SITE RATING: 10/10
SITE
REVIEW: This 1972 work
by Swedish author Jens Peter Larsen remains
the 'go-to' book for scholarly study of
Handel's Messiah,
and for a couple of very good reasons: first,
it's eminently readable, with the English
translation perfectly capturing the easy,
conversational prose of Larsen's original
text; second, it is thorough - with
biographical, musicological, and textual
examinations, as well as a lengthy look at the
sources for our modern-day scores. It's
hard to argue with a book that has come to be
regarded as a standard in its field, Larsen's
arguments are so compelling, so clear-eyed,
that it makes reading this book a pleasure.
I also appreciate (not being an expert
in music theory), that the author doesn't bog
down his writing with technical terms; but
writes with a smooth layman's voice that
nevertheless doesn't "dumb-down" the
discussion, but rather invites a larger slice
of the general audience into the discussion.

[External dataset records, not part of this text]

(* ===== verification/Pool.v ===== *)
(** * Pool (prs/lib/ds/pool.c)

    The pool of reference-counted entries, at the level of its atomic accesses
    (64-bit build, run-time checking on), and the proof that it implements the
    contract of [RefDir].  Unlike the pointer directory, an entry can be allocated
    without being lockable, and can be destroyed by a callback before it is free. *)

From S2P Require Import Prelude Bitops Heap Atomic RefDir.

(** ** Data *)

Definition PRS_POOL_ID_INVALID : Z := u64 (-1).
Definition PRS_POOL_REFCNT_SHIFT : Z := 52.
Definition PRS_POOL_REFCNT_BITS : Z := 11.
Definition PRS_POOL_REFCNT_INC : Z := Z.shiftl 1 PRS_POOL_REFCNT_SHIFT.
Definition PRS_POOL_REFCNT_MASK : Z :=
  Z.shiftl (Z.shiftl 1 PRS_POOL_REFCNT_BITS - 1) PRS_POOL_REFCNT_SHIFT.
Definition PRS_POOL_ALLOC_SHIFT : Z := PRS_POOL_REFCNT_SHIFT + PRS_POOL_REFCNT_BITS.
Definition PRS_POOL_ALLOC_MASK : Z := Z.shiftl 1 PRS_POOL_ALLOC_SHIFT.
Definition PRS_POOL_ID_MASK : Z := PRS_POOL_REFCNT_INC - 1.

Definition PRS_POOL_GET_ID (header : Z) : Z := Z.land header PRS_POOL_ID_MASK.
Definition PRS_POOL_TEST_REFCNT (header : Z) : Z := Z.land header PRS_POOL_REFCNT_MASK.
Definition PRS_POOL_GET_REFCNT (header : Z) : Z :=
  Z.shiftr (PRS_POOL_TEST_REFCNT header) PRS_POOL_REFCNT_SHIFT.
Definition PRS_POOL_TEST_ALLOC (header : Z) : Z := Z.land header PRS_POOL_ALLOC_MASK.

(** [D] is what the [data_size] bytes of an entry hold.  A pointer to the data of
    an entry is the index of the entry. *)
Section pool.
Context {D : Type}.

Record prs_pool_entry : Type := PoolEntry {
  pool_header : Z;
  pool_data : D
}.

Record prs_pool : Type := Pool {
  pool_area : ptr;
  pool_entries : list prs_pool_entry;
  pool_data_size : Z;
  pool_entry_size : Z;
  pool_max_entries : Z;
  pool_max_entries_mask : Z;
  pool_write_index : Z
}.

Definition pool_set_entries (es : list prs_pool_entry) (p : prs_pool) : prs_pool :=
  Pool (pool_area p) es (pool_data_size p) (pool_entry_size p) (pool_max_entries p)
    (pool_max_entries_mask p) (pool_write_index p).

Definition pool_set_write_index (v : Z) (p : prs_pool) : prs_pool :=
  Pool (pool_area p) (pool_entries p) (pool_data_size p) (pool_entry_size p) (pool_max_entries p)
    (pool_max_entries_mask p) v.
(** Two threads: one registers object 7 and drops its reference at once, the other
    manages to lock ID 1 in between and drops it last; the world is the list of
    freed objects. *)
Definition god_demo_ops : prs_object_ops (list ptr) :=
  ObjectOps None (Some (λ o w, o :: w)) None.

Definition god_demo_clients : list (client (ptr * prs_object_ops (list ptr)) bool) :=
  [CAlloc (Some 7%positive, god_demo_ops) (λ r, match r with
     | Some i => CUnlock false i (λ _, CStop)
     | None => CStop
     end);
   CLock 1 (λ r, match r with
     | Some _ => CUnlock true 1 (λ _, CLock 1 (λ _, CStop))
     | None => CStop
     end)].

Definition god_demo_pool : prs_god (list ptr) * list (prog (prs_god (list ptr)) (list Z)) :=
  (god_initial 2 [], client_prog (RefDirOps0 := god_dir 2) 3 [] <$> god_demo_clients).

Definition god_demo_schedule : list (nat * bool) :=
  replicate 9 (0%nat, false) ++ replicate 7 (1%nat, false) ++ replicate 4 (0%nat, false) ++
  replicate 16 (1%nat, false).

Definition god_demo_final : prs_god (list ptr) :=
  God [GodEntry (god_hdr 0 (god_fl_used 0)) None None;
       GodEntry (god_hdr 1 0) (Some 7%positive) (Some god_demo_ops);
       GodEntry 0 None None; GodEntry 0 None None] 4 3 2 [Some 7%positive].
(* ===== verification/Dll.v ===== *)
(** * Doubly linked lists (prs/lib/ds/dllist.c, prs/lib/ds/idllist.c)

    Both lists run the same pointer surgery, on nodes that the list allocates
    ([dllist]) or that are part of the caller's objects ([idllist]).  Nodes live in a
    memory that several lists share; the functions are proved to act on the sequence
    of nodes as insertion and removal, and to leave all other nodes alone. *)

From S2P Require Import Prelude Heap.

(** ** Nodes and lists *)

(** [D] is what a node carries: the data pointer of [struct prs_dllist_node], or
    nothing for [struct prs_idllist_node]. *)
Record dl_node (D : Type) : Type := DlNode { dl_next : ptr; dl_prev : ptr; dl_data : D }.
Arguments DlNode {D} _ _ _.
Arguments dl_next {D} _.
Arguments dl_prev {D} _.
Arguments dl_data {D} _.

Record dl_list : Type := DlList { dl_head : ptr; dl_tail : ptr; dl_size : Z }.

Abbreviation dl_mem D := (gmap loc (dl_node D)).

Section surgery.
Context {D : Type}.
Implicit Types (mem : dl_mem D) (l : dl_list).

Definition dl_update (p : loc) (f : dl_node D → dl_node D) mem : outcome (dl_mem D) :=
  n ← deref (mem !! p); Ret (<[p := f n]> mem).
Definition set_next (q : ptr) (n : dl_node D) : dl_node D := DlNode q (dl_prev n) (dl_data n).
Definition set_prev (q : ptr) (n : dl_node D) : dl_node D := DlNode (dl_next n) q (dl_data n).

(** [if (p) { p->field = q; }] *)
Definition dl_update_if (p : ptr) (f : dl_node D → dl_node D) mem : outcome (dl_mem D) :=
  match p with Some p => dl_update p f mem | None => Ret mem end.
Lemma mpscq_producer_rg (cf : q_conf ptr) fuel junk datas acc ps c g :
  (∀ q h e, cf_known cf q h → cf_known cf (q ++ [e]) (h ++ [(t, e)])) → (t < cf_threads cf)%nat →
  ps.*2 = acc → producer cf t ps ∅ c g →
  rg False True True (q_rely cf t) (q_guar cf t) (mpscq_producer fuel junk datas acc)
    (λ r c g, (pushes_of t (g_pushes g)).*2 = r ∧ ∀ x, g_owner g !! x ≠ Some t) c g.
Proof using Ht.
  intros Hpush Hlt. revert acc ps c g. induction datas as [|d datas IH]; intros acc ps c g Hacc Hp; cbn [mpscq_producer].
  - eapply producer_done; [exact Hp|]. intros c' g' (_ & Hps & _ & He). split; [congruence|].
    intros x Hx. destruct (He x Hx) as [n Hn]. by rewrite lookup_empty in Hn.
  - rg_bind. eapply rg_mono; [|by eapply mpscq_push_rg].
    intros r c' g' [[-> [x Hp']]|[-> Hp']].
    + rewrite decide_True by done. eapply IH; [|exact Hp']. by rewrite fmap_app, Hacc.
    + rewrite decide_False by done. by eapply IH.
Qed.
End producer_threads.

(** ** All threads together *)

Lemma Permutation_of_eq {A : Type} (l k : list A) : l = k → l ≡ₚ k.
Proof. by intros ->. Qed.

(** The pushes are those of the threads from 1 to [n]. *)
Definition pushed_by {E : Type} (n : nat) (h : list (nat * E)) : Prop := ∀ e, e ∈ h → (0 < e.1 <= n)%nat.
(** ** The object directory

    One action per operation, on the count of references: the effect that
    God.v's programs have in every interleaving. *)

(** [object->ops->free(object)]: the function the tables of operations hold. *)
Class ObjectFree : Type := object_free : object_ops → loc → prog kern unit.

Definition god_alloc_and_lock (object : loc) (ops : object_ops) : prog kern Z :=
  act (λ c,
    match k_ids c with
    | [] => Ret (0, c)
    | i :: ids => Ret (i, with_ids ids (with_objs (<[i := (1%nat, (object, ops))]> (k_objs c)) c))
    end).

Definition god_lock (id : Z) : prog kern ptr :=
  act (λ c,
    match k_objs c !! id with
    | None => Ret (None, c)
    | Some (n, (p, ops)) => Ret (Some p, with_objs (<[id := (S n, (p, ops))]> (k_objs c)) c)
    end).

Definition god_find (id : Z) : prog kern ptr :=
  act (λ c,
    match k_objs c !! id with
    | None => Ret (None, c)
    | Some (_, (p, _)) => Ret (Some p, c)
    end).

(** The count goes down; the last reference hands the object to its [free]. *)
Definition god_unlock `{!ObjectFree} (id : Z) : prog kern unit :=
  last ← act (λ c,
    match k_objs c !! id with
    | Some (S (S n), o) => Ret (None, with_objs (<[id := (S n, o)]> (k_objs c)) c)
    | Some (_, o) => Ret (Some o, with_objs (delete id (k_objs c)) c)
    | None => Undef
    end);
  match last with
  | Some (p, ops) => object_free ops p
  | None => mret tt
  end.

(** [prs_god_try_unlock_final(id)] of an object that is live. *)
Definition god_try_unlock_final `{!ObjectFree} (id : Z) : prog kern prs_result :=
  last ← act (λ c,
    match k_objs c !! id with
    | Some (1%nat, o) => Ret (Some o, with_objs (delete id (k_objs c)) c)
    | Some _ => Ret (None, c)
    | None => Undef
    end);
  match last with
  | Some (p, ops) => _ ← object_free ops p; mret PRS_OK
  | None => mret PRS_LOCKED
  end.

(** [ops->destroy], null for the kinds of objects that have none. *)
Class ObjectDestroy : Type := object_destroy : object_ops → option (loc → prog kern unit).

Definition god_object_destroy `{!ObjectFree, !ObjectDestroy} (id : Z) : prog kern prs_result :=
  object ← act (λ c,
    match k_objs c !! id with
    | None => Ret (None, c)
    | Some (n, o) => Ret (Some o, with_objs (<[id := (S n, o)]> (k_objs c)) c)
    end);
  match object with
  | Some (p, ops) =>
      _ ← match object_destroy ops with Some destroy => destroy p | None => mret tt end;
      _ ← god_unlock id;
      mret PRS_OK
  | None => mret PRS_NOT_FOUND
  end.

(** ** Queues and lists

    A multiple-producer queue is the sequence of the structures whose nodes are
    on it, and each of its operations one action: so it is in every interleaving
    (Mpsc.v).  [prs_mpsciq_get_data] is the identity on this representation. *)

Definition queue (q : loc) : cell kern (list loc) := field k_queues with_queues id (λ v _, v) q.

Definition mpsciq_create : prog kern ptr := alloc_block k_queues with_queues [].
Definition mpsciq_destroy (q : ptr) : prog kern unit :=
  q ← nonnull q; free_block k_queues with_queues q.
Definition mpsciq_push (q : ptr) (x : loc) : prog kern unit :=
  q ← nonnull q; _ ← atomic_update (queue q) (λ xs, xs ++ [x]); mret tt.
Definition mpsciq_begin (q : ptr) : prog kern ptr :=
  q ← nonnull q; xs ← prs_pal_atomic_load (queue q); mret (head xs).
Definition mpsciq_is_inserted (q : ptr) (x : loc) : prog kern bool :=
  q ← nonnull q; xs ← prs_pal_atomic_load (queue q); mret (bool_decide (x ∈ xs)).
Definition mpsciq_remove (q : ptr) (x : loc) : prog kern unit :=
  q ← nonnull q; _ ← atomic_update (queue q) (drop_ref x); mret tt.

Larsen wrote this book after recognizing
that Messiah's
origins
and purpose had become obscured, and to a
degree corrupted in the generations since its
creation. Thus, the purpose of this book
was to strip away decades of misinformation
and, in an almost "Lutheran" act of rebellion,
return to the pure, first Messiah
that Handel created. So influential was
Larsen's work, that I strongly suspect that it
was the impetus for the later Baroque revival
movement that began in the late 1970s.